Steven Spielberg n’est pas qu’un grand cinéaste. Il est, au même titre que Charlie Chaplin ou Alfred Hitchcock, un Père Fondateur du septième art, qui continue de marquer l’écriture d’un médium encore jeune, en lui imposant des codes et des images qui constituent son imaginaire. L’apanage de tels génies réside dans l’évidence de leur mise en scène, dans la simplicité qui semble découler de leur découpage, pourtant extrêmement savant et minutieux. Cela peut les mener à des expérimentations dont le cinéma ne se remet jamais totalement, par exemple lorsque Hitchcock bouleverse la transcription du vertige avec le travelling compensé, qui trouvera d’ailleurs le surnom « d’effet Vertigo », rendant le concept indissociable de son créateur.

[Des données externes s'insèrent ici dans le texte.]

Section owner.
Context {TC : TrustedCapability} {SHA : Sha256} {SJ : StateJSON} {MA : MonotonicAuthority} {OC : OwnerControl}.

(** ** The commands *)

Inductive command :=
| OwnerPause | OwnerResume | OwnerExit
| Activate | Suspend | Resume | Revoke | PromotionRevoke | Remove
| SessionRevoke.

Definition command_of (kind : string) : option command :=
  if same kind "owner.pause" then Some OwnerPause
  else if same kind "owner.resume" then Some OwnerResume
  else if same kind "owner.exit" then Some OwnerExit
  else if same kind "capability.promotion.activate" then Some Activate
  else if same kind "capability.suspend" then Some Suspend
  else if same kind "capability.resume" then Some Resume
  else if same kind "capability.revoke" then Some Revoke
  else if same kind "capability.promotion.revoke" then Some PromotionRevoke
  else if same kind "capability.remove" then Some Remove
  else if same kind "device-session.revoke" || same kind "session.revoke" then Some SessionRevoke
  else None.

Definition ownerCommandAllowedWhilePaused (kind : string) : bool :=
  match command_of kind with
  | Some OwnerPause | Some Activate | Some Resume | None => false
  | Some _ => true
  end.

Definition validateOwnerExitPlan (plan : OwnerExitPlanV1) (ownerID policyDigest : string) : result unit :=
  if negb (slen (xp_ExitID plan) =? 16) || differ (xp_OwnerID plan) ownerID
     || differ (xp_PredecessorPolicyDigest plan) policyDigest || no_digest (xp_StageEvidenceRoot plan)
     || no_digest (xp_AmbiguousActionSetRoot plan) || no_digest (xp_CustodyDispositionDigest plan)
     || no_digest (xp_ExportDigest plan)
     || match xp_TombstoneDigest plan with Some t => no_digest t | None => false end
  then Err "owner exit plan fields are incomplete"
  else if same (xp_Stage plan) "tombstone" && is_none (xp_TombstoneDigest plan)
  then Err "terminal owner exit lacks its irreversible tombstone"
  else Ok tt.

Definition validOwnerExitTransition (from to : string) : bool :=
  if same from "" then same to "fence-new-work"
  else if same from "fence-new-work" then same to "revoke-authorities" || same to "abort"
  else if same from "revoke-authorities" then same to "resolve-actions"
  else if same from "resolve-actions" then same to "custody-disposition"
  else if same from "custody-disposition" then same to "export-evidence"
  else if same from "export-evidence" then same to "tombstone"
  else false.

Definition ambiguousActionSetRootLocked (st : DurableState) : string :=
  let actions := (fun '(key, action) => "mcp:" +:+ key +:+ ":" +:+ hex_EncodeToString (ma_ExactRequestDigest action))
                   <$> List.filter (fun '(_, action) => mcp_open (ma_State action)) (map_to_list (ds_MCPToolActions st)) in
  let uses := (fun '(key, slot) => "use:" +:+ key +:+ ":" +:+ hex_EncodeToString (us_ExactRequestDigest slot))
                <$> List.filter (fun '(_, slot) => differ (us_State slot) "terminal") (map_to_list (ds_UseSlots st)) in
  sha256_Sum256 ("tos.owner-exit-ambiguous-action-set.v1" +:+ sep 0 +:+
    foldr (fun item acc => item +:+ sep 0 +:+ acc) ""%string (sort_Strings (actions ++ uses))).

(** [ownerCommandTarget]: the target kind and identifier the parameters name. *)
Definition ownerCommandTarget (effect : OwnerCommandEffectV1) (input : OwnerCommandParametersV1) : result (string * string) :=
  let no_artifact := same (in_ArtifactDigest input) "" in
  let no_session := same (in_SessionDigest input) "" in
  let no_generations := (in_ExpectedGeneration input =? 0) && (in_NewGeneration input =? 0) in
  let? (kind, identifier) :=
    match command_of (ef_CommandKind effect) with
    | Some OwnerPause | Some OwnerResume =>
        match ef_AgentID effect with
        | Some agent =>
            if same agent "" || negb no_artifact || negb no_session || negb no_generations
               || negb (is_none (in_OwnerExitPlan input))
            then Err "owner command parameters do not identify the current Agent"
            else Ok ("agent"%string, agent)
        | None => Err "owner command parameters do not identify the current Agent"
        end
    | Some OwnerExit =>
        if is_none (in_OwnerExitPlan input) || negb no_artifact || negb no_session || negb no_generations
        then Err "owner exit parameters do not identify exactly one plan"
        else Ok ("owner"%string, ef_OwnerID effect)
    | Some SessionRevoke =>
        if no_digest (in_SessionDigest input) || negb no_artifact || negb (is_none (in_OwnerExitPlan input))
        then Err "session command parameters do not identify one session"
        else Ok ("device-session"%string, in_SessionDigest input)
    | Some _ =>
        if no_digest (in_ArtifactDigest input) || negb no_session || negb (is_none (in_OwnerExitPlan input))
        then Err "capability command parameters do not identify one artifact"
        else Ok ("capability"%string, in_ArtifactDigest input)
    | None => Err "owner command has no released target projection"
    end in
  if differ (ef_TargetObjectKind effect) kind || differ (ef_TargetObjectID effect) identifier
  then Err "owner command effect target differs from its canonical parameter target"
  else Ok (kind, identifier).

Definition validateOwnerCommandScopeLocked (st : DurableState) (effect : OwnerCommandEffectV1) : result unit :=
  if negb (ds_Initialized st) || negb (ef_DomainKind effect =? ds_DomainKind st)
     || differ (ef_DomainID effect) (ds_DomainID st) || differ (ef_OwnerID effect) (ds_OwnerID st)
     || match ef_AgentID effect with Some a => differ a (ds_AgentID st) | None => true end
  then Err "owner command effect is outside the current owner-scoped Agent domain"
  else Ok tt.

(** ** What the owner is shown *)

Definition generations (label digest : string) (input : OwnerCommandParametersV1) : string :=
  label +:+ "=sha256:" +:+ hex_EncodeToString digest +:+ ";expected_generation=" +:+
  FormatUint10 (in_ExpectedGeneration input) +:+ ";new_generation=" +:+ FormatUint10 (in_NewGeneration input).

Definition permission_delta (effect : OwnerCommandEffectV1) (input : OwnerCommandParametersV1) : result string :=
  match command_of (ef_CommandKind effect) with
  | Some OwnerPause | Some OwnerResume => Ok ""%string
  | Some OwnerExit =>
      match in_OwnerExitPlan input with
      | Some plan => Ok ("exit_stage=" +:+ xp_Stage plan +:+ ";exit_revision=" +:+ FormatUint10 (xp_Revision plan))
      | None => Err "owner exit parameters do not contain exactly one exit plan"
      end
  | Some SessionRevoke => Ok (generations "session" (in_SessionDigest input) input)
  | Some _ => Ok (generations "artifact" (in_ArtifactDigest input) input)
  | None => Err "owner command has no released confirmation renderer"
  end.
Lemma not_exited x st : state_le x st -> ds_OwnerExit st = None -> ~ exited x.
Proof. intros Hle Hn Hx. destruct (exited_le _ _ Hle Hx) as (p & Hp & _). congruence. Qed.

Lemma call_ok c s x : store_ok s x ->
  exists y, store_ok (run c s).1 y /\ state_le x y /\ witnessed (run c s).2 y /\ novel (run c s).2 x.
Proof.
  intros Hs. pose proof (so_memory _ _ Hs) as Hm. destruct c; cbn [run].
  20: { exists x. split_and!; [|reflexivity|done|done]. destruct Hs. by split. }
  11: { eapply told_ok; [done|apply PrepareUse_starts|]. intros token st y [_ (now & lease & entry & slot & rd & Hu & Hn & Hy & _ & _ & _ & Ht & _)].
        split; [by exists slot|]. split; [by eapply map_le_none; [apply Hm|]|]. eapply not_exited; [done|apply Hu]. }
  13: { eapply told_ok; [done|apply PrepareMCPAction_prepares|]. intros token st y [_ (Hn & He & action & Hy & _)].
        split; [by eapply occupied_some|]. split; [by eapply map_le_none; [apply Hm|]|by eapply not_exited]. }
  17: { eapply told_ok; [done|apply applyOwnerCommand_records|]. intros revision st y [_ Hr].
        destruct (ds_OwnerCommandActions (cs_state s) !! _) as [o|] eqn:E; cbn [is_none]; [done|].
        split; [by apply Hr|]. cbn. destruct (ds_OwnerCommandActions x !! _) eqn:Ex; [|done].
        pose proof (lookup_weaken _ _ _ _ Ex (sl_commands _ _ Hm)). congruence. }
  all: apply untold_ok; [done|].
  - apply Bootstrap_follows.
  - apply RotatePolicy_follows.
  - apply IssueDeviceSession_follows.
  - apply ObserveTrustedTime_follows.
  - apply ImportLegacySkillRoots_follows.
  - apply RegisterQuarantined_follows.
  - apply VerifyCandidate_follows.
  - apply Admit_follows.
  - apply Promote_follows.
  - apply Install_follows.
  - apply RevalidateUse_follows.
  - apply ResolveUse_follows.
  - apply ResolveMCPAction_follows.
  - apply RecoverAmbiguousAction_follows.
  - by apply wp_trustedNow.
  - apply VerifyOwnerCommand_follows.
Qed.

(** Opening where no store was made: nothing, or the initial state. *)
Lemma open_fresh dp e resolved d d' r :
  fresh d -> OpenProductionInDomain dp e resolved d = (d', r) ->
  exists y : option DurableState, holds match r with Ok s => Up s | Err _ => Down d' end y /\ option_le None y.
Proof.
  intros Hfresh E. pose proof Hfresh as (Hf & Hp & Hh).
  assert (forall m, (d, Err m : result Store) = (d', r) -> exists y : option DurableState, holds match r with Ok s => Up s | Err _ => Down d' end y /\ option_le None y)
    as Hfail by (intros m [= <- <-]; by exists None).
  unfold OpenProductionInDomain, openInDomainWithInstallation in E. destruct resolved as [inst|m]; [|by eapply Hfail].
  destruct (slen inst =? 16); [|by eapply Hfail]. destruct (_ || _); [by eapply Hfail|].
  destruct (op_prepare e); [|by eapply Hfail]. rewrite Hf in E. unfold persistLocked in E. cbn [cs_lock negb cs_state cs_disk] in E.
  set (x := initial_state dp inst) in *. assert (buried x) as Hb by done.
  assert (disk_ok (with_file (FileDoc x) d) x) as Hd
    by (apply disk_settled; [done|done|right; split; [apply Hh|done]]).
  destruct (WriteFileAtomic_atomic (ce_state_io (op_genesis e)) x (dk_file d)) as [Hw Hok].
  set (out := WriteFileAtomic _ _ _) in *. destruct (wo_result out) as [[]|m] eqn:Er.
  - destruct (Hok eq_refl) as [Hfile _]. rewrite Hfile in E.
    destruct (reconcileMonotonicLocked e _) as [s1 r1] eqn:Ec. injection E as <- <-.
    apply (store_reconcile_ok e _ x) in Ec as (y & Hy & Hxy & Hs); [|done|done].
    exists (Some y). split; [|by eapply sl_tombstones]. destruct r1 as [[]|]; cbn; [|done]. by destruct (Hs eq_refl) as (? & _).
  - injection E as <- <-. cbn. assert (forall fails s, cs_disk (reloadLocked fails s) = cs_disk s) as Hre
      by (intros fails s; unfold reloadLocked; destruct fails; [done|by destruct (dk_file (cs_disk s))]).
    rewrite Hre. cbn. destruct Hw as [-> | ->]; [exists None|by exists (Some x)].
    unfold fresh. cbn. by rewrite Hf.
Qed.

Dans le cas de ce cher Steven, moult de ses effets de style comportent déjà sa signature gravée au fer rouge, d’autant plus à l’heure où de nombreux réalisateurs cherchent à reproduire l’héritage des années 80 qu’il a contribué à façonner. Parmi ses nombreuses trouvailles, difficile de ne pas voir l’impact immense d’Il faut sauver le soldat Ryan sur le film de guerre. Sa caméra épaule prise dans le chaos du champ de bataille, sa photographie désaturée, son design sonore épousant les sensations des soldats assourdis par les explosions : tout n’est qu’au service d’une immersion dévastatrice, qui n’a été que peu améliorée ou transformée depuis. Nul doute que Spielberg est conscient de ce poids qu’il porte sur ses épaules, et ce n’est pas étonnant que Pentagon Papers débute sur une scène de bataille au cœur du Vietnam, filmée comme en 1999. Ce point d’accroche nous permet ensuite de passer de l’autre côté de la barrière, avec des journalistes souhaitant divulguer un rapport prouvant que le gouvernement sait depuis de nombreuses années que le conflit ne peut être gagné.

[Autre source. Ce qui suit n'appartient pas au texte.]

(* ===== verification/CapPolicy.v ===== *)
(** * Capability control: who may decide

    The checks that tie a decision to the owner's policy: the signers of an
    owner command (owner_command.go), the device session of a channel, the
    publisher's revocation sources (publisher.go) and the separation of duties of
    a promotion (gate.go), each characterised by what it accepts; and the
    promotion an entry comes with. *)

From S2P Require Import Prelude GoLib GoText FileStore Ledger Protocol CapTypes CapStore CapOps CapGate CapOwner CapSafety.
#[local] Open Scope N_scope.

Module CapPolicy.
Import CapTypes CapStore CapOps CapGate CapOwner CapSafety.

(** ** Sorted lists *)

Lemma hex_inj a b : hex_EncodeToString a = hex_EncodeToString b -> a = b.
Proof. intros H. pose proof (hex_decode_encode a) as Ha. rewrite H, hex_decode_encode in Ha. congruence. Qed.

#[global] Instance hex_Inj : Inj (=) (=) hex_EncodeToString.
Proof. exact hex_inj. Qed.

Lemma adjacent_equal_false l :
  StronglySorted String.le l -> adjacent_equal l = false <-> strict_sorted l.
Proof.
  induction l as [|x l IH]; intros Hs; [split; [constructor|done]|].
  inversion Hs as [|? ? Hl Hx]; subst. specialize (IH Hl). destruct l as [|y rest]; cbn.
  - split; [|done]. intros _. repeat constructor.
  - cbn in IH. split.
    + intros H. bprop. apply same_false in H. constructor; [by apply IH|].
      inversion Hx as [|? ? Hxy Hrest]; subst. inversion Hl as [|? ? _ Hy]; subst.
      constructor; [by apply str_le_neq_lt|].
      eapply Forall_impl; [exact Hy|]. cbn. intros z Hz. eapply str_lt_le_trans; [|exact Hz]. by apply str_le_neq_lt.
    + intros H. inversion H as [|? ? Hr Hlt]; subst. inversion Hlt as [|? ? Hxy _]; subst.
      apply orb_false_iff. split; [|by apply IH]. unfold same. apply bool_decide_eq_false_2. intros ->.
      by rewrite str_lt_irrefl in Hxy.
Qed.
(* ===== verification/GoUnicode.v ===== *)
(** * Case mapping, UTF-8 and searching in strings

    What message routing uses of [strings] and [unicode/utf8] beyond GoLib.v
    and GoText.v: [strings.ToLower] on all text, the runes a [range] over a
    string yields, [strings.Index], [Cut], [Contains], [Count] and [Join]. *)

From S2P Require Import Prelude GoLib GoText.
#[local] Open Scope N_scope.

(** ** [strings.ToLower] *)

Definition is_ascii (s : string) : bool := all_bytes (fun b => b <? 128) s.

(** [strings.Map(unicode.ToLower, s)]: the case tables of Unicode are not part
    of the repository, so the map is a parameter. *)
Class CaseMap := unicode_lower : string -> string.

(** [strings.Map] maps rune by rune, and an ASCII byte is always a rune of its
    own; the tables send an ASCII letter to its lower case. *)
Class CaseMapLaws `{CaseMap} := {
  unicode_lower_nil : unicode_lower "" = ""%string;
  unicode_lower_split a c b : byte_of c < 128 ->
    unicode_lower (a +:+ String c b) = unicode_lower a +:+ String (lower_byte c) (unicode_lower b)
}.

(** [strings.ToLower] maps bytes when the text is ASCII and runes otherwise. *)
Definition lower `{CaseMap} (s : string) : string := if is_ascii s then ToLower s else unicode_lower s.

(** [strings.EqualFold(s, keyword)] for a keyword of lower-case ASCII letters
    other than k and s, which alone fold to letters outside ASCII. *)
Definition EqualFold (s keyword : string) : bool := bool_decide (ToLower s = keyword).

(** ** Runes *)

Definition in_range (lo hi : N) (b : N) : bool := (lo <=? b) && (b <=? hi).
Definition is_cont (b : N) : bool := in_range 128 191 b.
Definition RuneError : N := 65533.

(** The range the second byte of an encoding must lie in, and the number of
    bytes, by the first byte ([first] and [acceptRanges] of [unicode/utf8]). *)
Definition first_byte (b : N) : option (N * N * nat) :=
  if in_range 194 223 b then Some (128, 191, 2%nat)
  else if b =? 224 then Some (160, 191, 3%nat)
  else if b =? 237 then Some (128, 159, 3%nat)
  else if in_range 225 239 b then Some (128, 191, 3%nat)
  else if b =? 240 then Some (144, 191, 4%nat)
  else if in_range 241 243 b then Some (128, 191, 4%nat)
  else if b =? 244 then Some (128, 143, 4%nat)
  else None.

(** [utf8.DecodeRuneInString] of the text [String c s]: the rune and its width. *)
Definition decode_rune (c : ascii) (s : string) : N * nat :=
  let b0 := byte_of c in
  if b0 <? 128 then (b0, 1%nat) else
  match first_byte b0, s with
  | Some (lo, hi, 2%nat), String c1 _ =>
      if in_range lo hi (byte_of c1) then (N.land b0 31 * 64 + N.land (byte_of c1) 63, 2%nat) else (RuneError, 1%nat)
  | Some (lo, hi, 3%nat), String c1 (String c2 _) =>
      if in_range lo hi (byte_of c1) && is_cont (byte_of c2)
      then (N.land b0 15 * 4096 + N.land (byte_of c1) 63 * 64 + N.land (byte_of c2) 63, 3%nat)
      else (RuneError, 1%nat)
  | Some (lo, hi, 4%nat), String c1 (String c2 (String c3 _)) =>
      if in_range lo hi (byte_of c1) && is_cont (byte_of c2) && is_cont (byte_of c3)
      then (N.land b0 7 * 262144 + N.land (byte_of c1) 63 * 4096 + N.land (byte_of c2) 63 * 64
            + N.land (byte_of c3) 63, 4%nat)
      else (RuneError, 1%nat)
  | _, _ => (RuneError, 1%nat)
  end.
Lemma find_split {A} (f : A -> bool) l :
  match List.find f l with
  | Some x => exists pre post, l = (pre ++ x :: post)%list /\ f x = true /\ Forall (fun y => f y = false) pre
  | None => Forall (fun y => f y = false) l
  end.
Proof.
  induction l as [|x l IH]; cbn; [constructor|]. destruct (f x) eqn:E.
  - exists [], l. by repeat split.
  - destruct (List.find f l) as [y|].
    + destruct IH as (pre & post & -> & Hy & Hpre). exists (x :: pre), post. repeat split; [done|]. by constructor.
    + by constructor.
Qed.

Lemma matchDispatchRule_spec cfg view :
  match matchDispatchRule cfg view with
  | Some rule => exists pre post, default [] (cfg_Dispatch cfg) = (pre ++ rule :: post)%list
      /\ selects (dr_When rule) view /\ Forall (fun earlier => ~ selects (dr_When earlier) view) pre
  | None => Forall (fun rule => ~ selects (dr_When rule) view) (default [] (cfg_Dispatch cfg))
  end.
Proof.
  assert (forall l, Forall (fun r => selectorHasAnyConstraint (dr_When r) && ruleMatchesView r view = false) l ->
                    Forall (fun r => ~ selects (dr_When r) view) l) as Hnot.
  { intros l Hl. eapply Forall_impl; [exact Hl|]. intros r Hr Hs. apply selects_spec in Hs. congruence. }
  unfold matchDispatchRule. destruct (cfg_Dispatch cfg) as [l|]; [|constructor].
  pose proof (find_split (fun r => selectorHasAnyConstraint (dr_When r) && ruleMatchesView r view) l) as Hf.
  destruct (List.find _ l) as [rule|]; [|by apply Hnot].
  destruct Hf as (pre & post & -> & Hr & Hpre). exists pre, post.
  split; [done|split; [by apply selects_spec|by apply Hnot]].
Qed.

Cette histoire vraie, survenue peu de temps avant le scandale du Watergate, pousse bien évidemment Spielberg à convoquer Les Hommes du Président. Mais si le réalisateur retrouve la classe des thrillers politiques d’antan, sublimée par une photographie lumineuse (très typée années 70), un casting au diapason et une bande originale virtuose, Pentagon Papers prend également la forme d’un film de guerre, dans lequel le cinéaste interroge son propre héritage, et où chaque journaliste devient le soldat d’un idéalisme érigé en nécessité. Les machines de l’imprimerie s’activent en rythme comme les bottes d’une garnison, prises dans l’urgence d’une situation que Spielberg embrasse de tout son être. Après tout, le long-métrage a été conçu dans un temps très court, durant la post-production du mastodonte Ready Player One. Dès lors, ce nouveau film aurait pu n’être qu’un opus de transition, fabriqué à la va-vite pour se superposer à une actualité aux fortes connivences. A l’inverse, on sent à chaque instant le besoin viscéral pour Steven Spielberg de traiter d’un tel récit, suite logique de son introspection sur son rôle de porteur des mythes américains après Lincoln et Le Pont des espions.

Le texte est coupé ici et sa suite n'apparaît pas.